During these years I became a member of KCC and found similar benefits in the learnings I’ve had through the circles I’ve been a part of, and the interactions of the Full Circle and Discovery Circle meetings. I’ve gained another community with new friendships and relationships with people who share many of my values and interests and from whom I’ve learned much. I look forward to living with such a lovely and diverse group of people. 

The Peterborough New Horizons Band and Kawartha Commons Cohousing are two very different organizations but both enhance my life in a variety of ways for which I am grateful. 

The Peterborough New Horizons Band invites and encourages people of all levels; “beginner, rusty or experienced” to check it out and join if interested. There are bands for everyone within the umbrella. I definitely recommend it to anyone.  

There is an Open House Sept. 9, 2024 for anyone to attend. For more information the web site is nhbpeterborough.com .

OTHER KCC NEWS 

July Superweekend by Aukje Byker

Our July Superweekend included fun, education, connection and of course great food.  We learned how we might landscape our property, making it inviting while using native plants. We are really looking forward to having a berry “snacking path” some day. 

Canoes and kayaks were a large part of the weekend. Aukje, along with over 600 other paddlers, participated in the Lock and Paddle event trying to put as many boats as possible in the Lift Lock. That was fun, but those who came out to watch said that maybe they had more fun as they didn’t have to sit in the hot sun all afternoon but got to walk up and down and see all the colourful boats.

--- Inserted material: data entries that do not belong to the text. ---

(** * The orchestrator of [src/orchestrator.py], embedded and verified

    The Python class [Orchestrator] coordinates one workflow run: it asks a
    text generator for a user story, routes the story to a set of advisory
    agents, creates a branch on the hosting service, runs the agents one
    after the other, writes a context file for the downstream framework and
    returns a pull-request URL.

    The embedding is shallow.  Python [str] values are lists of Unicode code
    points; dictionaries decoded from JSON are association lists inside
    [Json]; the [results] dictionary of the sequencer is a [gmap]; the
    methods that talk to the outside world live in a state-and-error monad
    that threads the chronological list of events of the run. *)

From Stdlib Require Import NArith String Ascii List Bool Lia.
From stdpp Require Import base list gmap.

Local Open Scope N_scope.

(** ** Python strings *)

(** A Python [str]: a sequence of code points. *)
Abbreviation str := (list N).

(** An ASCII literal of the source, read as a [str]. *)
Definition lit (s : string) : str :=
  List.map N_of_ascii (list_ascii_of_string s).

Definition is_digit (c : N) : bool := (48 <=? c) && (c <=? 57).
Definition is_ascii_lower (c : N) : bool := (97 <=? c) && (c <=? 122).
Definition is_ascii_upper (c : N) : bool := (65 <=? c) && (c <=? 90).

(** The complement of the character class [[^a-z0-9]] of [_slugify]. *)
Definition is_slug_char (c : N) : bool := is_ascii_lower c || is_digit c.


(** The separator ['-']. *)
Definition dash : N := 45.

Definition ascii_lower (c : N) : N := if is_ascii_upper c then c + 32 else c.

(** [sep.join(parts)] *)
Fixpoint str_join (sep : str) (parts : list str) : str :=
  match parts with
  | [] => []
  | [p] => p
  | p :: rest => p ++ sep ++ str_join sep rest
  end.

Section Strings.

(** The lower-case mapping of the Unicode database for a code point
    outside ASCII, as [str.lower] applies it: given the code points before
    it (nearest first), the code points after it, and the code point
    itself.  The context is what the final-sigma rule looks at; a mapping
    may be several code points long. *)
Variable unicode_lower : str -> str -> N -> str.

Fixpoint lower_from (before : str) (s : str) : str :=
  match s with
  | [] => []
  | c :: rest =>
      (if c <? 128 then [ascii_lower c] else unicode_lower before rest c)
        ++ lower_from (c :: before) rest
  end.

(** [text.lower()] *)
Definition py_lower (s : str) : str := lower_from [] s.

(** [re.sub(r'[^a-z0-9]+', '-', text)]: scanning from the left, every
    maximal run of characters outside [a-z0-9] is one match and is
    replaced by one ['-'].  [in_run] says that the previous character
    belongs to the match being replaced. *)
Fixpoint sub_runs (in_run : bool) (s : str) : str :=
  match s with
  | [] => []
  | c :: rest =>
      if is_slug_char c then c :: sub_runs false rest
      else if in_run then sub_runs true rest
      else dash :: sub_runs true rest
  end.

Definition re_sub_non_alnum (s : str) : str := sub_runs false s.

(** [s.lstrip(ch)], [s.rstrip(ch)] and [s.strip(ch)] for one character. *)
Fixpoint lstrip (ch : N) (s : str) : str :=
  match s with
  | [] => []
  | c :: rest => if c =? ch then lstrip ch rest else s
  end.

Definition rstrip (ch : N) (s : str) : str := rev (lstrip ch (rev s)).

Definition strip (ch : N) (s : str) : str := rstrip ch (lstrip ch s).

(** [Orchestrator._slugify] on a [str] argument. *)
Definition _slugify (text : str) : str :=
  let text := py_lower text in
  let text := re_sub_non_alnum text in
  strip dash text.

(** [f"feature/{self._slugify(title)}"] of [handle_request]. *)
Definition branch_name_of (title : str) : str :=
  lit "feature/" ++ _slugify title.

(** The maximal runs of characters of [a-z0-9] in [s], in order; [cur]
    holds the run being read, last character first.  This is what the
    words of a title are for the slug. *)
Fixpoint alnum_runs (cur : str) (s : str) : list str :=
  match s with
  | [] => match cur with [] => [] | _ => [rev cur] end
  | c :: rest =>
      if is_slug_char c then alnum_runs (c :: cur) rest
      else match cur with
           | [] => alnum_runs [] rest
           | _ => rev cur :: alnum_runs [] rest
           end
  end.

(** [sub in s] for two strings. *)
Fixpoint starts_with (p s : str) : bool :=
  match p, s with
  | [], _ => true
  | _ :: _, [] => false
  | a :: p', b :: s' => (a =? b) && starts_with p' s'
  end.

Fixpoint contains (s sub : str) : bool :=
  starts_with sub s ||
  match s with
  | [] => false
  | _ :: s' => contains s' sub
  end.

End Strings.

(** The lower-case table used in the examples: code points outside ASCII are
    left alone, except the two whose lower case reaches into ASCII. *)
Definition sample_unicode_lower (before after : str) (c : N) : str :=
  if c =? 8490 then [107]             (* KELVIN SIGN -> k *)
  else if c =? 304 then [105; 775]    (* I WITH DOT ABOVE -> i, combining dot *)
  else [c].

Definition nl : str := [10].
Definition quote : str := [34].

(** ** Values decoded from JSON *)

(** What [json.loads] returns: [None], a [bool], a number, a [str], a [list]
    or a [dict] in insertion order.  A number is kept as the JSON text it
    was read from; nothing in the orchestrator computes with one. *)
#[warnings="-register-all"]
Inductive Json : Type :=
| JNull
| JBool (b : bool)
| JNum (text : str)
| JStr (s : str)
| JArr (items : list Json)
| JObj (fields : list (str * Json)).

(** The exceptions a run can end with.  The orchestrator defines no
    exception class of its own: it raises [ValueError] itself and lets the
    built-in and library exceptions through. *)
Inductive exn : Type :=
| ValueError (msg : str)
| JSONDecodeError
| KeyError (key : str)
| TypeError
| AttributeError
| IndexError
| LibraryError (name : str).

(** [d.get(key)] on the field list of a decoded object. *)
Fixpoint fields_get (key : str) (fields : list (str * Json)) : option Json :=
  match fields with
  | [] => None
  | (k, v) :: rest => if bool_decide (k = key) then Some v else fields_get key rest
  end.

(** [v[key]] for a [str] key: only a [dict] can be subscripted by a string,
    and a missing key is a [KeyError]. *)
Definition subscript (v : Json) (key : str) : exn + Json :=
  match v with
  | JObj fields =>
      match fields_get key fields with
      | Some x => inr x
      | None => inl (KeyError key)
      end
  | _ => inl TypeError
  end.

(** [None] for an absent dictionary entry, as [dict.get] gives it. *)
Definition opt_str (o : option str) : Json :=
  match o with
  | Some s => JStr s
  | None => JNull
  end.

(** ** The collaborators and the events of a run *)

(** One call of [client.messages.create]. *)
Record GenRequest : Type := {
  gen_model : str;
  gen_max_tokens : N;
  gen_system : str;
  gen_user_content : str;
  gen_web_search : bool
}.

(** A content block of a generator response: only some carry [text]. *)
Inductive Block : Type :=
| TextBlock (text : str)
| OtherBlock.

(** A [requests] response: its status and what [response.json()] gives
    ([None] when the body does not decode). *)
Record HttpResponse : Type := {
  status_code : N;
  json_body : option Json
}.

Inductive Method : Type :=
| m_create_user_story
| m_decide_agents
| m_slugify
| m_create_branch
| m_spawn_specialists_sequential
| m_spawn_researcher
| m_spawn_security
| m_spawn_architect
| m_spawn_documenter
| m_execute_gsd
| m_wait_for_pr.

(** Arguments and results of the orchestrator's methods. *)
Inductive Value : Type :=
| VNone
| VStr (s : str)
| VJson (j : Json)
| VList (l : list str)
| VDict (d : gmap str str).
(** * ScreenPro2: the [PooledScreens] run registry of [screenpro/assays.py]

    A shallow embedding of the class [PooledScreens]: its constructor, the
    private helper [_add_phenotype_results], the two scoring methods
    [calculateDrugScreen] and [calculateFlowBasedScreen], and the retrieval
    method [getPhenotypeScores].

    Python objects are mutable and exceptions leave earlier mutations in
    place, so every method is a computation in a small monad that threads the
    object, may raise, and records the calls made to the PhenoScore core. *)

From Stdlib Require Import ZArith Bool.
From Stdlib Require Import SpecFloat.
From stdpp Require Import base option list strings gmap fin_maps.

Set Default Proof Using "Type".
Open Scope string_scope.
Open Scope list_scope.

(** ** Numbers *)

Module PyFloat.

(** Python's [float] is IEEE 754 binary64: 53 bits of precision, infinities
    at exponent 1024. *)
Definition prec : Z := 53.
Definition emax : Z := 1024.

Definition sub (x y : spec_float) : spec_float := SFsub prec emax x y.
Definition abs (x : spec_float) : spec_float := SFabs x.
Definition eqb (x y : spec_float) : bool := SFeqb x y.

Definition pos_zero : spec_float := S754_zero false.
Definition neg_zero : spec_float := S754_zero true.
Definition pos_inf : spec_float := S754_infinity false.

(** 1.0 and 2.0 in normal form. *)
Definition one : spec_float := S754_finite false 4503599627370496 (-52).
Definition two : spec_float := S754_finite false 4503599627370496 (-51).

Definition is_finite (x : spec_float) : bool :=
  match x with
  | S754_zero _ | S754_finite _ _ _ => true
  | S754_infinity _ | S754_nan => false
  end.

End PyFloat.

(** A number that may be given as an [int] or as a [float]. *)
Inductive pynum : Type :=
  | PyInt (z : Z)
  | PyFloat (f : spec_float).

(** ** Exceptions and results *)

Inductive exn : Type :=
  | ValueError (msg : string)
  | KeyError (missing : list string)
  | IndexingError (msg : string)
  | InvalidIndexError (msg : string)
  | CoreError (msg : string).

Inductive result (A : Type) : Type :=
  | Ok (a : A)
  | Err (e : exn).
Arguments Ok {A} a.
Arguments Err {A} e.

Definition is_ok {A} (r : result A) : bool :=
  match r with Ok _ => true | Err _ => false end.

(** ** Tables (the part of pandas the class uses) *)

Module Pandas.

Inductive cell : Type :=
  | CStr (s : string)
  | CNum (f : spec_float).

#[global] Instance spec_float_eq_dec : EqDecision spec_float.
Proof. solve_decision. Defined.

#[global] Instance cell_eq_dec : EqDecision cell.
Proof. solve_decision. Defined.

(** A frame is stored by column; [index_name] and [index] are the row
    labels ([None] for an unnamed index).  Several columns may carry the
    same label. *)
Record DataFrame : Type := mkFrame {
  index_name : option string;
  index : list cell;
  columns : list (string * list cell)
}.

Definition column_names (df : DataFrame) : list string := (columns df).*1.

(** The first column carrying a label; [None] when no column carries it. *)
Fixpoint get_column (cols : list (string * list cell)) (name : string)
    : option (list cell) :=
  match cols with
  | [] => None
  | (n, v) :: rest => if bool_decide (n = name) then Some v else get_column rest name
  end.
(** * relock: a shallow embedding of relock.js

    The development follows the source file top to bottom:
    strings and JS objects, the canonical dependency tree, the tree builder
    ([generateDependencyTree]), the differ ([relockTree]), the hoister
    ([flattenTree]) and the assembler ([buildLockFile]). *)

From Stdlib Require Import List String Ascii Bool Arith Lia ZArith.
From Stdlib Require Import Sorted Permutation.
From Stdlib Require OrderedTypeEx.
Import ListNotations.
Open Scope string_scope.
Open Scope list_scope.

Set Implicit Arguments.

(** ** Outcomes of a JavaScript computation *)

(** What a piece of the program can do: return a value, throw, or (for the
    fuelled models of loops and recursion) not finish within the fuel. *)
Inductive error : Type :=
| TypeError
| SyntaxError
| UserError (msg : string).

Inductive result (A : Type) : Type :=
| Ok (a : A)
| Throw (e : error)
| Timeout.

Arguments Ok {A} a.
Arguments Throw {A} e.
Arguments Timeout {A}.

Definition bind {A B : Type} (m : result A) (k : A -> result B) : result B :=
  match m with
  | Ok a => k a
  | Throw e => Throw e
  | Timeout => Timeout
  end.

Notation "x <- m ;; k" := (bind m (fun x => k))
  (at level 61, m at next level, right associativity).

(** ** Strings *)

Module Str.

(** [String.prototype.split] with a one-character separator: the pieces
    between the separators, so always at least one piece. *)
Fixpoint split (sep : ascii) (s : string) : list string :=
  match s with
  | EmptyString => [EmptyString]
  | String c r =>
      if Ascii.eqb c sep then EmptyString :: split sep r
      else match split sep r with
           | [] => [String c EmptyString]
           | x :: xs => String c x :: xs
           end
  end.

(** [Array.prototype.join] with a one-character separator. *)
Fixpoint join (sep : ascii) (l : list string) : string :=
  match l with
  | [] => EmptyString
  | [x] => x
  | x :: r => x ++ String sep (join sep r)
  end.

(** [s.replace(c, '')] with a string pattern: only the first occurrence goes. *)
Fixpoint removeFirst (c : ascii) (s : string) : string :=
  match s with
  | EmptyString => EmptyString
  | String d r => if Ascii.eqb d c then r else String d (removeFirst c r)
  end.

Fixpoint mem (x : string) (l : list string) : bool :=
  match l with
  | [] => false
  | y :: r => String.eqb y x || mem x r
  end.

Fixpoint contains (c : ascii) (s : string) : bool :=
  match s with
  | EmptyString => false
  | String d r => Ascii.eqb d c || contains c r
  end.

(** [s.search(new RegExp(p)) !== -1] for a pattern [p] without regular
    expression metacharacters: [p] occurs in [s]. *)
Fixpoint includes (p s : string) : bool :=
  String.prefix p s
  || match s with
     | EmptyString => false
     | String _ r => includes p r
     end.

End Str.

Definition bar : ascii := "|"%char.

(** ** JS objects used as maps

    An object is kept as the list of its properties in insertion order.
    It is read only through [keys] ([Object.keys], every key once) and
    [get] (property lookup), so a list with a repeated key denotes the object
    in which the first binding wins.

    Two things JS does are not part of [get], [keys] and [set].  A lookup
    [o[k]] also finds the members of [Object.prototype] under their names
    ([Proto] below): the differ's lookup of line 335 is modelled with them,
    the builder and the hoister are modelled on the names that are no such
    member ([Plain.lock], [Plain.tree]).  And JS lists the property names
    that are array indices first, in numeric order: a list stands for the
    object whose keys come in the order of the list, and [set] gives the
    order of JS for the names that are [Plain.ordinary]. *)

Module Obj.

Definition t (V : Type) : Type := list (string * V).

Fixpoint get {V} (o : t V) (k : string) : option V :=
  match o with
  | [] => None
  | (k', v) :: r => if String.eqb k' k then Some v else get r k
  end.

Fixpoint keysFrom {V} (seen : list string) (o : t V) : list string :=
  match o with
  | [] => []
  | (k, _) :: r =>
      if Str.mem k seen then keysFrom seen r else k :: keysFrom (k :: seen) r
  end.

Definition keys {V} (o : t V) : list string := keysFrom [] o.

(** [o[k] = v]: an existing property keeps its place, a new one goes last. *)
Fixpoint set {V} (o : t V) (k : string) (v : V) : t V :=
  match o with
  | [] => [(k, v)]
  | (k', v') :: r =>
      if String.eqb k' k then (k', v) :: r else (k', v') :: set r k v
  end.

End Obj.

(** The members of [Object.prototype]: what [o[k]] finds on any object that
    has no property of its own under one of these names. *)
Module Proto.

Definition names : list string :=
  ["constructor"; "__proto__"; "hasOwnProperty"; "isPrototypeOf";
   "propertyIsEnumerable"; "toLocaleString"; "toString"; "valueOf";
   "__defineGetter__"; "__defineSetter__"; "__lookupGetter__";
   "__lookupSetter__"].

Definition member (k : string) : bool := Str.mem k names.

(** [o[k]] is an inherited member: a function, or for [__proto__] the
    prototype object itself; in both cases a truthy value that is no
    string. *)
Definition inherited {V} (o : Obj.t V) (k : string) : bool :=
  match Obj.get o k with
  | Some _ => false
  | None => member k
  end.

(** No part of the name, cut at the bars, is a member of
    [Object.prototype]. *)
Definition plain (s : string) : bool :=
  forallb (fun part => negb (member part)) (Str.split bar s).

End Proto.

(** Property names that JS may treat as array indices: the names made of
    digits only (a superset of the canonical numeric strings). *)
Module Index.

Definition digit (c : ascii) : bool :=
  let n := nat_of_ascii c in Nat.leb 48 n && Nat.leb n 57.

Fixpoint digits (s : string) : bool :=
  match s with
  | EmptyString => true
  | String c r => digit c && digits r
  end.

Definition like (s : string) : bool :=
  negb (String.eqb s "") && digits s.

End Index.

Several members toured the new Canoe Museum. It truly is beautiful and filled with so much history and information. The Museum has Voyageur Canoes that can be booked so we took a tour on one. It was wonderful to experience being on the water in that way and learning more about the history of canoes and their connection to Peterborough.  

Along with these exciting adventures there were opportunities to connect over food– always a great way to connect. There are many good restaurants in Peterborough so we went to several different ones. We enjoy eating together, including sharing our own food, which we did at a potluck dinner in Buckhorn.

Our next Superweekend will be this fall and it’s sure to be full of more wonderful opportunities to share and to connect.

What has attracted me to cohousing by Linda and Alan Slavin

We met in student co-op housing at the University of Toronto—Campus Co-op—living in adjacent male and female houses and sharing meals with about 40 other students. Every member had to do 4 hours of co-op work per week, with Linda sitting on the Board and Alan peeling potatoes in their last year.

But going into community living was not an accident. Linda had been very involved in her teen years as a leader at a camp for under-privileged girls, and Alan was one of eight siblings: Cohousing 101.

We have lived in the same house just outside of Peterborough on 3.5 acres for the last 50 years. We initially bought it jointly with one of Alan’s sisters, husband and two kids, when our own kids were a newborn and a 2-year old. We really appreciated the kids’ ability to play together, and a second set of adults to act as role models. After the sister’s family left to pursue other endeavours, we frequently shared the house with students, family, and other community members who needed temporary or extended accommodation.

Seven years ago, facing ageing and too large a property, we recognized we needed to move. We had attended a talk on cohousing by architect Scott Donovan, so we visited him to see how to proceed, to which Scott replied, “Time to hold a potluck”. Twenty-nine people showed up for that meal at our place just after Christmas 2017, and the rest is KCC history!